Your task: Nothing in the records may be altered; repeat them exactly.

Data to examine:
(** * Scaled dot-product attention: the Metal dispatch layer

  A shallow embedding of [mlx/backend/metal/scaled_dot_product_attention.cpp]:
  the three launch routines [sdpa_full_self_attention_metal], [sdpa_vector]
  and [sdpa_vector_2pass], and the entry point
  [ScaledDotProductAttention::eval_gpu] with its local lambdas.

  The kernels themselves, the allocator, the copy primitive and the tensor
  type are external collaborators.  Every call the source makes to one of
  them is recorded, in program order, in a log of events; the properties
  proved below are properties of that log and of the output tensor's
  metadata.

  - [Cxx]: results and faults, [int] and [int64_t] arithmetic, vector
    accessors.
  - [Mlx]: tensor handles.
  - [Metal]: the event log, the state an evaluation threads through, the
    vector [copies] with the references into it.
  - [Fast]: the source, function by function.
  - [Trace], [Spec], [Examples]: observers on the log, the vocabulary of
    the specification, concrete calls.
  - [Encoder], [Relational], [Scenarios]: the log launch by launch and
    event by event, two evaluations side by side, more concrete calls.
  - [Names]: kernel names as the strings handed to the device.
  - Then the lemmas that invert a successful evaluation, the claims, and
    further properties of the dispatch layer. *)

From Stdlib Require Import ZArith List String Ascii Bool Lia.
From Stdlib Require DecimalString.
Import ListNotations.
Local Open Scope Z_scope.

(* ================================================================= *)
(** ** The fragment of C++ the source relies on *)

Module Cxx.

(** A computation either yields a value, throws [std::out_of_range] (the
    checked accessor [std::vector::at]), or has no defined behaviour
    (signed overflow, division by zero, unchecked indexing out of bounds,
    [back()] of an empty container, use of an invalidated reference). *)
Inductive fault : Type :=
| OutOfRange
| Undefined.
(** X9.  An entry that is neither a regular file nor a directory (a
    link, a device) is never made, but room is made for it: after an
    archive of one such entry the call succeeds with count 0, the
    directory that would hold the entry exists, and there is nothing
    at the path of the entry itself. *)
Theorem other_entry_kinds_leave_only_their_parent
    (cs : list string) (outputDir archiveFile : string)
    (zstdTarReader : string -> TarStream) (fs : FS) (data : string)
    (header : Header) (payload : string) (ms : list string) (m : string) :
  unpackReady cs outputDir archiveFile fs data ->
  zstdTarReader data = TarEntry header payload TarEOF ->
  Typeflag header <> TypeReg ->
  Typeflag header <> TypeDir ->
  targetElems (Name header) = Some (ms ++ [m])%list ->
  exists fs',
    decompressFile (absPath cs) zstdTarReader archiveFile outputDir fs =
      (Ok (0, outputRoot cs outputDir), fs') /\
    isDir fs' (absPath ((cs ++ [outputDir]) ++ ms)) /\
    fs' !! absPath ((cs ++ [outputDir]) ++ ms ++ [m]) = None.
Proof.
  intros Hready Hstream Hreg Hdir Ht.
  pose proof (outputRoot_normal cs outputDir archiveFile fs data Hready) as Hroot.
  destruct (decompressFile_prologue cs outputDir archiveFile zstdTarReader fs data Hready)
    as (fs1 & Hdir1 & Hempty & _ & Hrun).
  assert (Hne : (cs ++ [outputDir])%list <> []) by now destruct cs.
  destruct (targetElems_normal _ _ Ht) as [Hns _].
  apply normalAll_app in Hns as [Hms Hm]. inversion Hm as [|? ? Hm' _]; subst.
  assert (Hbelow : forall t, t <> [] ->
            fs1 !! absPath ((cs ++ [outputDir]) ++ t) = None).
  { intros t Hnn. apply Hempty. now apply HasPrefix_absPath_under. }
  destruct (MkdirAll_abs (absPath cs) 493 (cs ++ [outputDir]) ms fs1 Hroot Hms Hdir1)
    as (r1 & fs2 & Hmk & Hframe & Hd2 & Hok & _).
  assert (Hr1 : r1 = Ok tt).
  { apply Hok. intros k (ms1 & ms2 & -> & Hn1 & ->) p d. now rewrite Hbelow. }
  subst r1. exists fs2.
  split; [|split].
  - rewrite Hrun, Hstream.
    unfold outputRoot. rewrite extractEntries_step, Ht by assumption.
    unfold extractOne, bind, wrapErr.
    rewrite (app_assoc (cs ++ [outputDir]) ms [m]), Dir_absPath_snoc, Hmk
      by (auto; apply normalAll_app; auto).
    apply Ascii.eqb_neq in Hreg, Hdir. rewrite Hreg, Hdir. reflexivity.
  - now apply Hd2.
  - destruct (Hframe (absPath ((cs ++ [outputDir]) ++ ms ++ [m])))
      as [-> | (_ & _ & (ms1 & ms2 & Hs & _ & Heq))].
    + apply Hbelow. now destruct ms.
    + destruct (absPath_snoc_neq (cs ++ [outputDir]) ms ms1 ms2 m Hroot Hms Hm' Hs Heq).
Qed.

Written solution:
(** * Scaled dot-product attention: the Metal dispatch layer

  A shallow embedding of [mlx/backend/metal/scaled_dot_product_attention.cpp]:
  the three launch routines [sdpa_full_self_attention_metal], [sdpa_vector]
  and [sdpa_vector_2pass], and the entry point
  [ScaledDotProductAttention::eval_gpu] with its local lambdas.

  The kernels themselves, the allocator, the copy primitive and the tensor
  type are external collaborators.  Every call the source makes to one of
  them is recorded, in program order, in a log of events; the properties
  proved below are properties of that log and of the output tensor's
  metadata.

  - [Cxx]: results and faults, [int] and [int64_t] arithmetic, vector
    accessors.
  - [Mlx]: tensor handles.
  - [Metal]: the event log, the state an evaluation threads through, the
    vector [copies] with the references into it.
  - [Fast]: the source, function by function.
  - [Trace], [Spec], [Examples]: observers on the log, the vocabulary of
    the specification, concrete calls.
  - [Encoder], [Relational], [Scenarios]: the log launch by launch and
    event by event, two evaluations side by side, more concrete calls.
  - [Names]: kernel names as the strings handed to the device.
  - Then the lemmas that invert a successful evaluation, the claims, and
    further properties of the dispatch layer. *)

From Stdlib Require Import ZArith List String Ascii Bool Lia.
From Stdlib Require DecimalString.
Import ListNotations.
Local Open Scope Z_scope.

(* ================================================================= *)
(** ** The fragment of C++ the source relies on *)

Module Cxx.

(** A computation either yields a value, throws [std::out_of_range] (the
    checked accessor [std::vector::at]), or has no defined behaviour
    (signed overflow, division by zero, unchecked indexing out of bounds,
    [back()] of an empty container, use of an invalidated reference). *)
Inductive fault : Type :=
| OutOfRange
| Undefined.
(** X9.  An entry that is neither a regular file nor a directory (a
    link, a device) is never made, but room is made for it: after an
    archive of one such entry the call succeeds with count 0, the
    directory that would hold the entry exists, and there is nothing
    at the path of the entry itself. *)
Theorem other_entry_kinds_leave_only_their_parent
    (cs : list string) (outputDir archiveFile : string)
    (zstdTarReader : string -> TarStream) (fs : FS) (data : string)
    (header : Header) (payload : string) (ms : list string) (m : string) :
  unpackReady cs outputDir archiveFile fs data ->
  zstdTarReader data = TarEntry header payload TarEOF ->
  Typeflag header <> TypeReg ->
  Typeflag header <> TypeDir ->
  targetElems (Name header) = Some (ms ++ [m])%list ->
  exists fs',
    decompressFile (absPath cs) zstdTarReader archiveFile outputDir fs =
      (Ok (0, outputRoot cs outputDir), fs') /\
    isDir fs' (absPath ((cs ++ [outputDir]) ++ ms)) /\
    fs' !! absPath ((cs ++ [outputDir]) ++ ms ++ [m]) = None.
Proof.
  intros Hready Hstream Hreg Hdir Ht.
  pose proof (outputRoot_normal cs outputDir archiveFile fs data Hready) as Hroot.
  destruct (decompressFile_prologue cs outputDir archiveFile zstdTarReader fs data Hready)
    as (fs1 & Hdir1 & Hempty & _ & Hrun).
  assert (Hne : (cs ++ [outputDir])%list <> []) by now destruct cs.
  destruct (targetElems_normal _ _ Ht) as [Hns _].
  apply normalAll_app in Hns as [Hms Hm]. inversion Hm as [|? ? Hm' _]; subst.
  assert (Hbelow : forall t, t <> [] ->
            fs1 !! absPath ((cs ++ [outputDir]) ++ t) = None).
  { intros t Hnn. apply Hempty. now apply HasPrefix_absPath_under. }
  destruct (MkdirAll_abs (absPath cs) 493 (cs ++ [outputDir]) ms fs1 Hroot Hms Hdir1)
    as (r1 & fs2 & Hmk & Hframe & Hd2 & Hok & _).
  assert (Hr1 : r1 = Ok tt).
  { apply Hok. intros k (ms1 & ms2 & -> & Hn1 & ->) p d. now rewrite Hbelow. }
  subst r1. exists fs2.
  split; [|split].
  - rewrite Hrun, Hstream.
    unfold outputRoot. rewrite extractEntries_step, Ht by assumption.
    unfold extractOne, bind, wrapErr.
    rewrite (app_assoc (cs ++ [outputDir]) ms [m]), Dir_absPath_snoc, Hmk
      by (auto; apply normalAll_app; auto).
    apply Ascii.eqb_neq in Hreg, Hdir. rewrite Hreg, Hdir. reflexivity.
  - now apply Hd2.
  - destruct (Hframe (absPath ((cs ++ [outputDir]) ++ ms ++ [m])))
      as [-> | (_ & _ & (ms1 & ms2 & Hs & _ & Heq))].
    + apply Hbelow. now destruct ms.
    + destruct (absPath_snoc_neq (cs ++ [outputDir]) ms ms1 ms2 m Hroot Hms Hm' Hs Heq).
Qed.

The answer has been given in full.